Available data:
(* ===== verification/Text.v ===== *)
(** * Text

    What the drivers do with strings: decimal numbers as [printf] makes them,
    NUL-terminated strings packed in a buffer, and the lemmas on appending,
    length and splitting their theorems share. *)

From S2P Require Import Prelude.

(** What [%llu] makes of a number: twenty digits hold any of 64 bits. *)
Definition digit (n : Z) : string := String (Ascii.ascii_of_nat (48 + Z.to_nat n)) EmptyString.
Fixpoint digits (fuel : nat) (n : Z) : string :=
  match fuel with
  | O => EmptyString
  | S fuel' => if n <? 10 then digit n else digits fuel' (n / 10) +:+ digit (n mod 10)
  end.
Definition decimal (n : Z) : string := if n <? 0 then "-" +:+ digits 20 (- n) else digits 20 n.

(** What [%x] makes of one; [fuel] digits at most. *)
Definition hex_digit (n : Z) : string :=
  String (Ascii.ascii_of_nat (if n <? 10 then 48 + Z.to_nat n else 87 + Z.to_nat n)) EmptyString.
Fixpoint hex_digits (fuel : nat) (n : Z) : string :=
  match fuel with
  | O => EmptyString
  | S fuel' => if n <? 16 then hex_digit n else hex_digits fuel' (n / 16) +:+ hex_digit (n mod 16)
  end.

(** [%ns], [%-ns], and [%0nx]. *)
Fixpoint repeat_char (c : Ascii.ascii) (n : nat) : string :=
  match n with O => EmptyString | S n' => String c (repeat_char c n') end.
Definition pad_left (n : nat) (s : string) : string :=
  repeat_char (Ascii.ascii_of_nat 32) (n - String.length s) +:+ s.
Definition pad_right (n : nat) (s : string) : string :=
  s +:+ repeat_char (Ascii.ascii_of_nat 32) (n - String.length s).
Definition hex_padded (n : nat) (x : Z) : string :=
  let s := hex_digits 16 x in repeat_char (Ascii.ascii_of_nat 48) (n - String.length s) +:+ s.

Definition newline : string := String (Ascii.ascii_of_nat 10) EmptyString.

Definition NUL : string := String (Ascii.ascii_of_nat 0) EmptyString.

(** ** Appending *)

(** The strings of a buffer, each ended by a NUL. *)
Fixpoint split_nul (s : string) : list string :=
  match s with
  | EmptyString => []
  | String c s' =>
      if Ascii.eqb c (Ascii.ascii_of_nat 0) then EmptyString :: split_nul s'
      else match split_nul s' with x :: l => String c x :: l | [] => [String c EmptyString] end
  end.

Fixpoint no_nul (s : string) : bool :=
  match s with
  | EmptyString => true
  | String c s' => negb (Ascii.eqb c (Ascii.ascii_of_nat 0)) && no_nul s'
  end.

Fixpoint packed (l : list string) : string :=
  match l with [] => EmptyString | x :: l' => x +:+ NUL +:+ packed l' end.

Lemma append_cons c (a b : string) : String c a +:+ b = String c (a +:+ b).
Proof. reflexivity. Qed.
Lemma append_nil (b : string) : EmptyString +:+ b = b.
Proof. reflexivity. Qed.

Lemma app_assoc_s (a b c : string) : (a +:+ b) +:+ c = a +:+ (b +:+ c).
Proof. induction a as [| x a IH]; [reflexivity |]. rewrite !append_cons, IH. reflexivity. Qed.

Lemma app_empty_r (a : string) : a +:+ EmptyString = a.
Proof. induction a as [| x a IH]; [reflexivity |]. rewrite append_cons, IH. reflexivity. Qed.

Lemma length_app_s a b : String.length (a +:+ b) = (String.length a + String.length b)%nat.
Proof. induction a as [| x a IH]; [reflexivity |]. rewrite append_cons. cbn [String.length]. rewrite IH. reflexivity. Qed.

Lemma no_nul_app a b : no_nul (a +:+ b) = no_nul a && no_nul b.
Proof.
  induction a as [| x a IH]; [reflexivity |]. rewrite append_cons. cbn [no_nul]. rewrite IH. apply Bool.andb_assoc.
Qed.

Lemma split_packed l : forallb no_nul l = true -> split_nul (packed l) = l.
Proof.
  induction l as [| x l IH]; [reflexivity |]. cbn [forallb packed]. intros H. apply andb_prop in H. destruct H as [Hx Hl].
  induction x as [| c x IHx].
  - rewrite append_nil. cbn [NUL]. unfold NUL. rewrite append_cons, append_nil. cbn [split_nul].
    rewrite IH by exact Hl. reflexivity.
  - cbn [no_nul] in Hx. apply andb_prop in Hx. destruct Hx as [Hc Hx]. apply Bool.negb_true_iff in Hc.
    rewrite append_cons. cbn [split_nul]. rewrite Hc, IHx by exact Hx. reflexivity.
Qed.

Lemma packed_app l x : packed l +:+ (x +:+ NUL) = packed (l ++ [x]).
Proof.
  induction l as [| y l IH]; cbn [packed app]; [rewrite app_empty_r; reflexivity |].
  rewrite !app_assoc_s. do 2 f_equal. exact IH.
Qed.

Lemma packed_length l : (forall x, In x l -> (String.length x < 128)%nat) ->
  (String.length (packed l) <= 128 * length l)%nat.
Proof.
  induction l as [| x l IH]; intros H; [cbn; lia |]. cbn [packed length]. rewrite !length_app_s.
  pose proof (H x (or_introl eq_refl)). specialize (IH (fun y Hy => H y (or_intror Hy))).
  change (String.length NUL) with 1%nat. lia.
Qed.

Lemma substring_all n s : (String.length s <= n)%nat -> String.substring 0 n s = s.
Proof.
  revert n. induction s as [| c s IH]; intros [| n] Hn; cbn [String.length] in Hn; try reflexivity; [lia |].
  cbn [String.substring]. f_equal. apply IH. lia.
Qed.

Lemma length_substring n s : (String.length (String.substring 0 n s) <= n)%nat.
Proof.
  revert n. induction s as [| c s IH]; intros [| n]; cbn [String.substring String.length]; try lia.
  specialize (IH n). lia.
Qed.

(** ** Numbers *)

Lemma digit_char n : 0 <= n < 10 -> no_nul (digit n) = true.
Proof.
  revert n. apply (forallb_upto 10 (fun n => no_nul (digit n))). reflexivity.
Qed.

Lemma digits_ok f n : 0 <= n -> (String.length (digits f n) <= f)%nat /\ no_nul (digits f n) = true.
Proof.
  revert n. induction f as [| f IH]; intros n Hn; cbn [digits]; [split; [cbn; lia | reflexivity] |].
  destruct (Z.ltb_spec n 10) as [Hlt | Hge].
  - split; [cbn; lia | apply digit_char; lia].
  - destruct (IH (n / 10)) as [H1 H2]; [apply Z.div_pos; lia |]. rewrite length_app_s, no_nul_app, H2, digit_char
      by (apply Z.mod_pos_bound; lia). cbn [String.length digit]. split; [lia | reflexivity].
Qed.

Lemma decimal_ok n : (String.length (decimal n) <= 21)%nat /\ no_nul (decimal n) = true.
Proof.
  unfold decimal. destruct (Z.ltb_spec n 0).
  - destruct (digits_ok 20 (- n)) as [H1 H2]; [lia |]. rewrite length_app_s, no_nul_app, H2. cbn [String.length].
    split; [lia | reflexivity].
  - destruct (digits_ok 20 n) as [H1 H2]; [lia |]. split; [lia | exact H2].
Qed.

(** Reading a number back. *)
Fixpoint undecimal (acc : Z) (s : string) : Z :=
  match s with
  | EmptyString => acc
  | String c s' => undecimal (10 * acc + (Z.of_nat (Ascii.nat_of_ascii c) - 48)) s'
  end.

Lemma undecimal_app acc a b : undecimal acc (a +:+ b) = undecimal (undecimal acc a) b.
Proof. revert acc. induction a as [| c a IH]; intros acc; [reflexivity |]. rewrite append_cons. apply IH. Qed.

Lemma undecimal_digit acc n : 0 <= n < 10 -> undecimal acc (digit n) = 10 * acc + n.
Proof.
  intros Hn. unfold digit. cbn [undecimal]. rewrite Ascii.nat_ascii_embedding by lia. lia.
Qed.

Lemma undecimal_digits f n : 0 <= n < 10 ^ Z.of_nat f -> undecimal 0 (digits f n) = n.
Proof.
  revert n. induction f as [| f IH]; intros n Hn; [cbn in *; lia |]. cbn [digits].
  destruct (Z.ltb_spec n 10) as [Hlt | Hge]; [rewrite undecimal_digit by lia; lia |].
  rewrite Nat2Z.inj_succ, Z.pow_succ_r in Hn by lia.
  rewrite undecimal_app, IH by (split; [apply Z.div_pos; lia | apply Z.div_lt_upper_bound; lia]).
  rewrite undecimal_digit by (apply Z.mod_pos_bound; lia). pose proof (Z.div_mod n 10). lia.
Qed.

(** The decimal numbers in a text. *)
Definition is_digit (c : Ascii.ascii) : bool :=
  let n := Z.of_nat (Ascii.nat_of_ascii c) in (48 <=? n) && (n <=? 57).

Fixpoint numbers (cur : option Z) (s : string) : list Z :=
  match s with
  | EmptyString => match cur with Some n => [n] | None => [] end
  | String c s' =>
      if is_digit c then
        numbers (Some (10 * match cur with Some n => n | None => 0 end + (Z.of_nat (Ascii.nat_of_ascii c) - 48))) s'
      else match cur with Some n => n :: numbers None s' | None => numbers None s' end
  end.

Fixpoint all_digits (s : string) : bool :=
  match s with EmptyString => true | String c s' => is_digit c && all_digits s' end.

Lemma numbers_digits n t s :
  all_digits t = true -> numbers (Some n) (t +:+ s) = numbers (Some (undecimal n t)) s.
Proof.
  revert n. induction t as [| c t IH]; intros n Ht; [reflexivity |]. cbn [all_digits] in Ht. apply andb_prop in Ht.
  destruct Ht as [Hc Ht]. rewrite append_cons. cbn [numbers undecimal]. rewrite Hc. apply IH, Ht.
Qed.

(** A number, followed by something that is no digit. *)
Lemma numbers_field t c s :
  all_digits t = true -> t <> EmptyString -> is_digit c = false ->
  numbers None (t +:+ String c s) = undecimal 0 t :: numbers None s.
Proof.
  destruct t as [| x t]; [contradiction |]. cbn [all_digits]. intros Ht _ Hc. apply andb_prop in Ht.
  destruct Ht as [Hx Ht]. rewrite append_cons. cbn [numbers]. rewrite Hx, numbers_digits by exact Ht.
  cbn [numbers undecimal]. rewrite Hc. reflexivity.
Qed.

(** ** Widths *)

Lemma length_repeat_char c n : String.length (repeat_char c n) = n.
Proof. induction n as [| n IH]; [reflexivity |]. cbn [repeat_char String.length]. rewrite IH. reflexivity. Qed.

Lemma length_pad_left n s : String.length (pad_left n s) = Nat.max n (String.length s).
Proof. unfold pad_left. rewrite length_app_s, length_repeat_char. lia. Qed.

Lemma length_pad_right n s : String.length (pad_right n s) = Nat.max n (String.length s).
Proof. unfold pad_right. rewrite length_app_s, length_repeat_char. lia. Qed.

Lemma length_digit n : String.length (digit n) = 1%nat.
Proof. reflexivity. Qed.

(** A number below [10 ^ k] has at most [k] digits. *)
Lemma length_digits k f n : (0 < k)%nat -> 0 <= n < 10 ^ Z.of_nat k -> (String.length (digits f n) <= k)%nat.
Proof.
  revert k n. induction f as [| f IH]; intros k n Hk Hn; cbn [digits]; [cbn; lia |].
  destruct (Z.ltb_spec n 10) as [| Hge]; [rewrite length_digit; lia |].
  destruct k as [| k]; [lia |]. rewrite Nat2Z.inj_succ, Z.pow_succ_r in Hn by lia.
  assert (0 < k)%nat by (destruct k; [cbn in Hn; lia | lia]).
  rewrite length_app_s, length_digit. pose proof (IH k (n / 10) ltac:(assumption)
    ltac:(split; [apply Z.div_pos; lia | apply Z.div_lt_upper_bound; lia])). lia.
Qed.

Exercise instructions:
Looking over the entries above, how many lines contain the string "strings"? State the number and nothing else.

Your solution:
3